If the devil is in the details, heaven is there, too.


And don't forget to check out Joss Whedon's Top 10 Writing Tips


http://www.whedon.info/Joss-Whedon-s-Top-10-Writing-Tips.html

See ya next week!

Sunday, July 8, 2012

Quick Hits No. 2


A continuation of last week’s post:

Another topic in the conversations I had focusing on writing centered on how the essence of stories are lost in the verbiage the writer wants to use when stringing sentences together.  In other words, the writer knows what he or she wants to write, and the sentences come out beautifully, but the story is hard to find among the finely turned phrases. I think what happens is the writer knows what he or she wants to say but gets caught up "in the moment" of writing and the words get in the way.

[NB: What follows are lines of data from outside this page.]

(* ===== verification/PlanGraph.v ===== *)
(** * The step graph of a plan: [validate_graph] of coordination/registration.py

    The checks that a plan passes before anything is written, with the depth-first search for cycles.
    Python iterates over the set of step identifiers in an order of its own: that order is an argument.
    The nested function [visit] recurses once per step on its path, so the number of steps bounds its
    depth; the theorem below shows that this much fuel is always enough. *)

From S2P Require Import Prelude PyValue Errors Freeze Ident Lifecycle Domain PyTime TransportModels CoordinationModels.

(** [graph = {step.id: step.depends_on for step in steps}] *)
Definition step_graph (steps : list Step) : gmap string (list string) :=
  list_to_map (map (fun step => (Step_id step, Step_depends_on step)) steps).

(** The sets [visiting] and [visited] that [visit] changes. *)
Definition visit_sets : Type := gset string * gset string.

Definition cycle_error : exc := contract_error INVALID_REQUEST "Plan Step graph contains a cycle".

(** [RecursionError] is a [RuntimeError]. *)
Definition recursion_error : exc := RuntimeError "maximum recursion depth exceeded".

Fixpoint visit (fuel : nat) (graph : gmap string (list string)) (step_id : string) (sets : visit_sets) : res visit_sets :=
  match fuel with
  | 0 => Err recursion_error
  | S fuel' =>
      if bool_decide (step_id ∈ sets.1) then Err cycle_error
      else if bool_decide (step_id ∈ sets.2) then Ok sets
      else
        match graph !! step_id with
        | None => Err (KeyError step_id)
        | Some predecessors =>
            after ← fold_res (fun acc predecessor => visit fuel' graph predecessor acc) ({[step_id]} ∪ sets.1, sets.2) predecessors;
            Ok (after.1 ∖ {[step_id]}, {[step_id]} ∪ after.2)
        end
  end.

 For example, find any recent college or high school graduation story, print or viral, and see if the story includes basic information: name and location of school,  the guest speaker, valedictorian, salutatorian, what was said, how many students graduated -- you name it. Is it a speech story? Depending on the guest speaker, maybe it is. But far too much time was spent trying to come up with different adjectives and adverbs to describe a run-of-the-mill graduation story without getting in the facts, takes far too much time to write, and for the editor, takes far too much to edit.

How does this apply to writing fiction? Ideas tend to grow from the inside out, like dropping a pebble in a pond, and watching the ripples grow larger and larger. But writing is rewriting. It’s like that unruly shrub that needs to be trimmed back. So get some sharp clippers and have it.

Writers love to stand in shade and drop pebbles into ponds. Who doesn’t? But the work of the writer is standing in the sun, hot and thirsty, clipping back the shrubs to make them look like something. It isn’t easy. In fact, a lot of times it just plain sucks. But in the end it’s worth it.